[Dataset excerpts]
(* ===== verification/MergeSort.v ===== *)
(** * Merging sorted children

    Models [db/exec/merge_sort.h] and [merge_sort.cpp] for the simple collation.  A child is
    known by its number instead of a pointer.  The list of buffered results and the priority
    queue of references into it are one list; of several results that are first in the order
    the top is the one found first, a choice that the standard library leaves open. *)

From Stdlib Require Import ZArith Lia.
From stdpp Require Import prelude gmap.
From S2P Require Import Prelude TotalOrder CompareNumbers Bson ElementOrder WorkingSet WorkingSetSpec PlanStage Stages StagesSpec.

Open Scope Z_scope.

(** ** The comparison *)

(** [number()] is [-1]; it is 0 for an element that is not a number. *)
Definition is_minus_one (e : Element) : bool :=
  match e.2 with
  | vNumber (NumInt z) => i32 z =? -1
  | vNumber (NumLong z) => i64 z =? -1
  | vNumber (NumDouble d) => double_eq d (DFin (-1) 0)
  | _ => false
  end.

(** Whether the first member comes after the second in the order of the pattern. *)
Fixpoint comes_after (pattern : Object) (lhs rhs : WorkingSetMember) : option bool :=
  match pattern with
  | [] => Some false
  | patternElt :: pattern =>
      l ← getFieldDotted lhs patternElt.1;
      lhsElt ← l;
      r ← getFieldDotted rhs patternElt.1;
      rhsElt ← r;
      let x := woCompare false lhsElt rhsElt in
      let x := if is_minus_one patternElt then - x else x in
      if negb (x =? 0) then Some (x >? 0) else comes_after pattern lhs rhs
  end.

(** Take the top off a priority queue that is not empty: [x] is the best so far. *)
Fixpoint pop_top {A} (after : A -> A -> option bool) (x : A) (l : list A) : option (A * list A) :=
  match l with
  | [] => Some (x, [])
  | y :: l =>
      b ← after x y;
      if (b : bool) then '(t, r) ← pop_top after y l; Some (t, x :: r)
      else '(t, r) ← pop_top after x l; Some (t, y :: r)
  end.

(** ** The stage *)

Record StageWithValue := mkValue { sv_id : nat; sv_stage : nat }.

Definition StageWithValueComparison (ws : WorkingSet) (pattern : Object) (lhs rhs : StageWithValue) : option bool :=
  lhsMember ← get ws (sv_id lhs);
  rhsMember ← get ws (sv_id rhs);
  comes_after pattern lhsMember rhsMember.

Section stage.
Context {St : Type} `{!PlanStage St}.

Record MergeSortStage := mkMergeSort {
  ms_children : list St;
  ms_pattern : list (list Z * BSONValue);
  ms_dedup : bool;
  ms_seen : gset Z;
  noResultToMerge : list nat;
  merging : list StageWithValue;
  ms_dupsTested : Z;
  ms_dupsDropped : Z;
}.

Definition MergeSortStage_new (pattern : Object) (dedup : bool) : MergeSortStage := mkMergeSort [] pattern dedup ∅ [] [] 0 0.

Definition ms_addChild (s : MergeSortStage) (c : St) : MergeSortStage :=
  {| s with ms_children := ms_children s ++ [c]; noResultToMerge := noResultToMerge s ++ [length (ms_children s)] |}.

Definition MergeSortStage_isEOF (s : MergeSortStage) : bool :=
  bool_decide (merging s = []) && bool_decide (noResultToMerge s = []).

(** Buffer a result of child [i]. *)
Definition ms_store (ws : WorkingSet) (s : MergeSortStage) (i id : nat) (m : WorkingSetMember) : option (Worked MergeSortStage) :=
  Some (put ws id (makeObjOwnedIfNeeded m),
        {| s with noResultToMerge := tail (noResultToMerge s); merging := mkValue id i :: merging s |}, NEED_TIME, None).

Definition ms_advanced (ws : WorkingSet) (s : MergeSortStage) (i id : nat) : option (Worked MergeSortStage) :=
  m ← get ws id;
  if ms_dedup s && hasRecordId m then
    let s := {| s with ms_dupsTested := ms_dupsTested s + 1 |} in
    if bool_decide (recordId m ∈ ms_seen s) then
      ws ← free ws id;
      Some (ws, {| s with ms_dupsDropped := ms_dupsDropped s + 1 |}, NEED_TIME, None)
    else ms_store ws {| s with ms_seen := {[ recordId m ]} ∪ ms_seen s |} i id m
  else ms_store ws s i id m.

Definition MergeSortStage_doWork (ws : WorkingSet) (s : MergeSortStage) : option (Worked MergeSortStage) :=
  if MergeSortStage_isEOF s then Some (ws, s, IS_EOF, None)
  else
    match noResultToMerge s with
    | i :: queue =>
        c ← ms_children s !! i;
        '(ws, c, code, id) ← work ws c;
        let s := {| s with ms_children := <[i := c]> (ms_children s) |} in
        match code with
        | ADVANCED => id ← id; ms_advanced ws s i id
        | IS_EOF => Some (ws, {| s with noResultToMerge := queue |}, NEED_TIME, None)
        | FAILURE | DEAD => invariant (bool_decide (is_Some id));; Some (ws, s, code, id)
        | NEED_YIELD => Some (ws, s, code, id)
        | NEED_TIME => Some (ws, s, code, None)
        end
    | [] =>
        match merging s with
        | [] => None
        | x :: l =>
            '(top, rest) ← pop_top (StageWithValueComparison ws (ms_pattern s)) x l;
            Some (ws, {| s with merging := rest; noResultToMerge := noResultToMerge s ++ [sv_stage top] |}, ADVANCED, Some (sv_id top))
        end
    end.

#[global] Instance MergeSortStage_stage : PlanStage MergeSortStage := { work := MergeSortStage_doWork; isEOF := MergeSortStage_isEOF }.
End stage.
Arguments MergeSortStage St : clear implicits.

▸ **Your objective**
Scan the records for the string "results" and report each line where it occurs.

▸ **Exercise result**
    known by its number instead of a pointer.  The list of buffered results and the priority
    queue of references into it are one list; of several results that are first in the order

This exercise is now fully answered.